By Sept. 8, Gen. Sherman reported to Maj. Gen. H. W. Halleck that his “whole Army” was encamped around Atlanta. Gen. Sherman promised his troops rest and pay. Thus began the occupation of Atlanta. During their stay in Atlanta, the troops would build their own quarters, evacuate most of the civilian population, rest, replace worn out equipment, reorganize, and make preparations for their next campaign. When Sherman’s troops began their March to the Sea on November 15, all assets of military value in Atlanta would be destroyed.

==Orders==

Special Field Orders No. 64.
In the Field, near Lovejoys,
September 4, 1864.

The army having accomplished its undertaking in the complete reduction and occupation of Atlanta will occupy the place and the country near it until a new campaign is planned in concert with the other grand armies of the United States.

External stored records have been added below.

Variable REACT_APP_API_URL : option string.

Local Abbreviation client := (uploadAndAnalyze REACT_APP_API_URL).
Local Abbreviation request := (analysis_request REACT_APP_API_URL).

(** The client runs up to one request, the one of the wire contract, and
    what it does next only depends on how that exchange settles. *)
Lemma run_uploadAndAnalyze (file : File) (businessType language : option string)
                           (w : World) :
  exists k : Exchange -> Prog JsValue,
    run (client file businessType language) w
    = Suspended (request file (default "Retail" businessType) (default "en" language))
        k
        (send (request file (default "Retail" businessType) (default "en" language)) w)
    /\ forall (ex : Exchange) (w' : World),
         run (k ex) w'
         = match settle ex with
           | inr response => Finished (inr (data response)) w'
           | inl error =>
               Finished (inl error) (apply_op (ConsoleError "API Error:" error) w')
           end.
Proof.
  eexists. split; [reflexivity|].
  intros ex w'. cbn. destruct (settle ex) as [error|response]; reflexivity.
Qed.

Lemma exec_uploadAndAnalyze (file : File) (businessType language : option string)
                            (net : Request -> Exchange) (w : World) :
  exec net (client file businessType language) w
  = let req := request file (default "Retail" businessType) (default "en" language) in
    match settle (net req) with
    | inr response => (inr (data response), send req w)
    | inl error =>
        (inl error, apply_op (ConsoleError "API Error:" error) (send req w))
    end.
Proof.
  cbn.
  destruct (settle _) as [error|response]; reflexivity.
Qed.

(** C2: every invocation of the client with a file issues exactly one
    request, whatever becomes of it: a POST to [/analysis/run] under the base
    URL, sent as a multipart form with exactly the fields [file],
    [business_type] and [language]; parameters the caller omits read
    ["Retail"] and ["en"]. *)
Theorem uploadAndAnalyze_posts_once (file : File) (businessType language : option string)
                                    (net : Request -> Exchange) (w : World) :
  (exists req : Request,
     network (snd (exec net (client file businessType language) w))
     = (network w ++ [req])%list /\
     req_method req = "POST" /\
     req_url req = API_BASE_URL REACT_APP_API_URL ++ "/analysis/run" /\
     req_headers req = [ ("Content-Type", "multipart/form-data") ] /\
     map fst (req_body req) = [ "file"; "business_type"; "language" ] /\
     req_body req = [ ("file", FormFile file);
                      ("business_type", FormText (default "Retail" businessType));
                      ("language", FormText (default "en" language)) ])
  /\ (exists req : Request,
        network (snd (exec net (client file None None) w))
        = (network w ++ [req])%list /\
        req_body req = [ ("file", FormFile file);
                         ("business_type", FormText "Retail");
                         ("language", FormText "en") ]).
Proof.
  rewrite !exec_uploadAndAnalyze. cbn zeta.
  split.
  - exists (request file (default "Retail" businessType) (default "en" language)).
    split; [destruct (settle _); reflexivity|].
    repeat split.
  - exists (request file "Retail" "en").
    split; [destruct (settle _); reflexivity | reflexivity].
Qed.

(** C3, as the code has it: whatever the exchange does, the call settles.
    It rejects with the axios error unchanged when there was no reply or the
    status was outside 200..299, after writing that error to the console as
    one line labelled "API Error:", and the two kinds are told apart by the
    error.  Otherwise it resolves with the body as received, which no schema
    is applied to, and writes nothing; so no failure of the client is a
    schema failure.  Besides the one request and that console line the page
    is left as it was. *)
Theorem uploadAndAnalyze_settles (file : File) (businessType language : option string)
                                 (net : Request -> Exchange) (w : World) :
  let req := request file (default "Retail" businessType) (default "en" language) in
  let outcome := fst (exec net (client file businessType language) w) in
  let final := snd (exec net (client file businessType language) w) in
  outcome
  = match net req with
    | NoReply reason => inl (NetworkError reason)
    | Reply s body =>
        if validateStatus s then inr body
        else inl (BadStatus {| status := s; data := body |})
    end
  /\ match outcome with
     | inr body => exists s : Z, net req = Reply s body /\ validateStatus s = true
     | inl error =>
         failure_kind error <> SchemaError /\
         match net req with
         | NoReply _ => failure_kind error = TransportError
         | Reply _ _ => failure_kind error = ServerError
         end
     end
  /\ console final
     = match outcome with
       | inl error => (console w ++ [("API Error:", error)])%list
       | inr _ => console w
       end
  /\ network final = (network w ++ [req])%list
  /\ alerts final = alerts w
  /\ app final = app w
  /\ uploader final = uploader w.
Proof.
  cbn zeta. rewrite exec_uploadAndAnalyze. cbn zeta.
  destruct (net _) as [reason|s body]; cbn.
  - repeat split; discriminate.
  - destruct (validateStatus s) eqn:Hs; cbn.
    + split; [reflexivity|]. split; [|repeat split].
      exists s. split; [reflexivity|assumption].
    + repeat split; discriminate.
Qed.

(** C1, as the code has it: the body of a reply with a success status is
    returned as it was received, whatever it is, and it is that very value
    that [handleAnalysis] stores for the display layer; so a body without a
    score is handed on without a score. *)
Theorem uploadAndAnalyze_returns_body (file : File) (businessType language : option string)
                                      (s : Z) (body : JsValue) (w : World) :
  validateStatus s = true ->
  let req := request file (default "Retail" businessType) (default "en" language) in
  exec (fun _ => Reply s body) (client file businessType language) w
  = (inr body, send req w)
  /\ forall lang : string,
       App.result (app (snd (exec (fun _ => Reply s body)
                               (handleAnalysis REACT_APP_API_URL lang file) w)))
       = body.
Proof.
  intros Hs. cbn zeta. split.
  - rewrite exec_uploadAndAnalyze. cbn. now rewrite Hs.
  - intros lang. cbn. rewrite Hs. cbn. unfold render. cbn.
    destruct (truthy body); [reflexivity|].
    destruct (uploader w); reflexivity.
Qed.

End ClientFacts.

(** ** The upload workflow *)

Section WorkflowFacts.

Variable REACT_APP_API_URL : option string.
Variable accepted : JsValue -> bool.

Local Abbreviation request := (analysis_request REACT_APP_API_URL).
Local Abbreviation on_upload := (handleAnalysis REACT_APP_API_URL).
Local Abbreviation next := (step REACT_APP_API_URL accepted).
Local Abbreviation after := (steps REACT_APP_API_URL accepted initial_system).
Local Abbreviation inv := (invariant REACT_APP_API_URL).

By order of Maj. Gen. W. T. Sherman:

L. M. DAYTON, Aide-de-camp.
— William T. Sherman, O.R. Series 1 - Volume 38 (Part V) p 801

==Subsequent Orders issued==
Upon the receipt of Sherman’s Special Field Orders, No. 64, each commander of the three Federal Armies in turn issued Special Field Orders to each of their Cops. The commanders and each Corp. then issued Special Field Orders to their Division Commanders.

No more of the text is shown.